Task details >> Set out exactly every line of the entries below, starting at the line that holds "Theorem fetch_papers_keeps_untitled w" and stopping after the line that holds "assert (title (parse_entry".

Records >>
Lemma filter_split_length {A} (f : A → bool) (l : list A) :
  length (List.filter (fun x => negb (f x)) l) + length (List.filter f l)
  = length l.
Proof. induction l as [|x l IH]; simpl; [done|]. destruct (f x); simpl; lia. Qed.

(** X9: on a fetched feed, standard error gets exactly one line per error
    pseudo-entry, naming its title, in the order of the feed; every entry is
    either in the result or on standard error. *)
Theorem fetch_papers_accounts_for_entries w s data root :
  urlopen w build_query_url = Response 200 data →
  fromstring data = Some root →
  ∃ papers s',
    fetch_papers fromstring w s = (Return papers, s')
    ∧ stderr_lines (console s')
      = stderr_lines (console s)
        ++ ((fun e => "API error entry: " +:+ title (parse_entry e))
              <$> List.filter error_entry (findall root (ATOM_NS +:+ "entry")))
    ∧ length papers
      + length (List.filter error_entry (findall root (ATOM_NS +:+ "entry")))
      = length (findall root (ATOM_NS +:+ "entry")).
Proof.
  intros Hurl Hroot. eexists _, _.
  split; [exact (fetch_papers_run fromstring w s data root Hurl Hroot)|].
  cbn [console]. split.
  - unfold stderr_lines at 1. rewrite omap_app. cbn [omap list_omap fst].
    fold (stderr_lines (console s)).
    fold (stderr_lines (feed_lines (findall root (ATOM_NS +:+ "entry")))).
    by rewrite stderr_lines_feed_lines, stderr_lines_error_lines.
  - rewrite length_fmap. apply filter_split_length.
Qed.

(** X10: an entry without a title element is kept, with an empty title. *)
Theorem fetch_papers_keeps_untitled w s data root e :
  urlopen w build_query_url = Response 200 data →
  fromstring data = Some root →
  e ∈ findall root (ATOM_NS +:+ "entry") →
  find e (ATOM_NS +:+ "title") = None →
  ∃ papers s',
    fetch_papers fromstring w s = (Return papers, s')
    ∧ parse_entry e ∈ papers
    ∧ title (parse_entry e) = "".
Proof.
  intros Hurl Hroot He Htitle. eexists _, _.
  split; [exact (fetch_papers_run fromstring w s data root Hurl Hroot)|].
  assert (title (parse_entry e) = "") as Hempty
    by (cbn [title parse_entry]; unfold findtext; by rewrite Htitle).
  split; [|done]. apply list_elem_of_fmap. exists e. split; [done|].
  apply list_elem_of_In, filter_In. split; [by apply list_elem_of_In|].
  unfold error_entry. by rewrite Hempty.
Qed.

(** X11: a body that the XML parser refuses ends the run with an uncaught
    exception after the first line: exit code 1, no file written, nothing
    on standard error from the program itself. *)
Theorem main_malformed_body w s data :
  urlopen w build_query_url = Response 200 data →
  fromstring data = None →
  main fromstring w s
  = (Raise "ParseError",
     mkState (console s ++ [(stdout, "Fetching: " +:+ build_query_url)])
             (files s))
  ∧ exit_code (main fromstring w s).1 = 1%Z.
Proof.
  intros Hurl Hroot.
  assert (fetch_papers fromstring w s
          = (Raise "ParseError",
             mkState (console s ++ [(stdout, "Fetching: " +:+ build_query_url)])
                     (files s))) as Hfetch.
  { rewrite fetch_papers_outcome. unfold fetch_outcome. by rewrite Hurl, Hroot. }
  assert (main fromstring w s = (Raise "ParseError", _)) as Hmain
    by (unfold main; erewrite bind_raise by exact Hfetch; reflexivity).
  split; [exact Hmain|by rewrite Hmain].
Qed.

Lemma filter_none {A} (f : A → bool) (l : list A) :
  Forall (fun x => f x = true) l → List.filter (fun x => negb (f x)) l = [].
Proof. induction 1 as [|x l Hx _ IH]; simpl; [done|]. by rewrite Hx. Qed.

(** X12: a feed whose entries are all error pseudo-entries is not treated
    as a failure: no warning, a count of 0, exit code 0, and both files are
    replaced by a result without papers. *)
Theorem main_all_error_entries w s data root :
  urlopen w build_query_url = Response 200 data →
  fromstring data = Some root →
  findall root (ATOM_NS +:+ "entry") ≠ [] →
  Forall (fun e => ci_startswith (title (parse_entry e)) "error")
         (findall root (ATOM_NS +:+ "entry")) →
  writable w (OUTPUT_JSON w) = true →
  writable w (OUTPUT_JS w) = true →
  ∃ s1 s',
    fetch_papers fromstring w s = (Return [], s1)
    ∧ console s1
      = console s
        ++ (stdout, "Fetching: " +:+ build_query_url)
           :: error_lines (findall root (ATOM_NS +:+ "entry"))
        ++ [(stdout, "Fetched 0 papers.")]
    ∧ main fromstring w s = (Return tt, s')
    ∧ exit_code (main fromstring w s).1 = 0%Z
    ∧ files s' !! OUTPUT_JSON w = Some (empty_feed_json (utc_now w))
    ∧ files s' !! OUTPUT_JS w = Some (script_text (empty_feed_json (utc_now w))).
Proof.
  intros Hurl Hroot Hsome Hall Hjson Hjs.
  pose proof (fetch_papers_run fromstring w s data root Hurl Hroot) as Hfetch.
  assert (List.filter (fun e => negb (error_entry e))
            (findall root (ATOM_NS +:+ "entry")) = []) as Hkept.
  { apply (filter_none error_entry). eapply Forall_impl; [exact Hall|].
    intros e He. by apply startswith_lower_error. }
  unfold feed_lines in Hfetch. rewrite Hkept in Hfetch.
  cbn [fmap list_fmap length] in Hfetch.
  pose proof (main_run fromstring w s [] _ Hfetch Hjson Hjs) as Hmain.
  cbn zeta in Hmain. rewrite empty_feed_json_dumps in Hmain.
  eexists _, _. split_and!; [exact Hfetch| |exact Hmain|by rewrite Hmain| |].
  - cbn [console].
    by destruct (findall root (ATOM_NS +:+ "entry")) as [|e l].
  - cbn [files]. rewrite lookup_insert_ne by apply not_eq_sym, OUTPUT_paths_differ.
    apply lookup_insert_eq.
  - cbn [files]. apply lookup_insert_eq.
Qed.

Reply >>
Theorem fetch_papers_keeps_untitled w s data root e :
  urlopen w build_query_url = Response 200 data →
  fromstring data = Some root →
  e ∈ findall root (ATOM_NS +:+ "entry") →
  find e (ATOM_NS +:+ "title") = None →
  ∃ papers s',
    fetch_papers fromstring w s = (Return papers, s')
    ∧ parse_entry e ∈ papers
    ∧ title (parse_entry e) = "".
Proof.
  intros Hurl Hroot He Htitle. eexists _, _.
  split; [exact (fetch_papers_run fromstring w s data root Hurl Hroot)|].
  assert (title (parse_entry e) = "") as Hempty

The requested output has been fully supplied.